(** ** Nickname *)

(** C6. When the old member is not a partial and its nickname is not strictly
    equal to the new one (either may be [null]), the call emits
    [guildMemberNicknameUpdate] with the new member, the old nickname and the
    new nickname; from ["Bob"] to [null] the payload carries ["Bob"] and
    [null]. *)
Theorem nickname_changed oldMember newMember :
  partial oldMember = false →
  (nickname oldMember ≠ nickname newMember →
   event "guildMemberNicknameUpdate"
     [VMember newMember; VString (nickname oldMember); VString (nickname newMember)]
   ∈ invocation oldMember newMember)
  ∧ (nickname oldMember = Some "Bob" → nickname newMember = None →
     event "guildMemberNicknameUpdate" [VMember newMember; VString (Some "Bob"); VString None]
     ∈ invocation oldMember newMember).
Proof.
  intros Hp.
  assert (nickname oldMember ≠ nickname newMember →
          nicknameUpdate oldMember newMember ∈ invocation oldMember newMember) as H.
  { intros Hne. apply change_fired; [done|].
    apply elem_of_changes. do 4 right. left. by rewrite strictNe_true. }
  split; [exact H|].
  intros Hold Hnew. unfold nicknameUpdate in H. rewrite Hold, Hnew in H. by apply H.
Qed.

Lemma nickname_changed_witness :
  partial Sample.bob = false
  ∧ nickname Sample.bob = Some "Bob"
  ∧ nickname Sample.bob_no_nickname = None
  ∧ event "guildMemberNicknameUpdate"
      [VMember Sample.bob_no_nickname; VString (Some "Bob"); VString None]
    ∈ invocation Sample.bob Sample.bob_no_nickname.
Proof.
  repeat split.
  apply (nickname_changed Sample.bob Sample.bob_no_nickname); reflexivity.
Defined.

(** ** Pending flag *)

Lemma entered_only oldMember newMember e :
  e ∈ changes oldMember newMember →
  eventName e = "guildMemberEntered" →
  pending oldMember ≠ pending newMember ∧ e = entered newMember.
Proof.
  which_check H.
  split; [by apply strictNe_true | done].
Qed.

▬▬▬

**Problem to work on:** Your reply should consist of one number: how many lines in the entries contain the string "partial".

**Finished exercise:** 3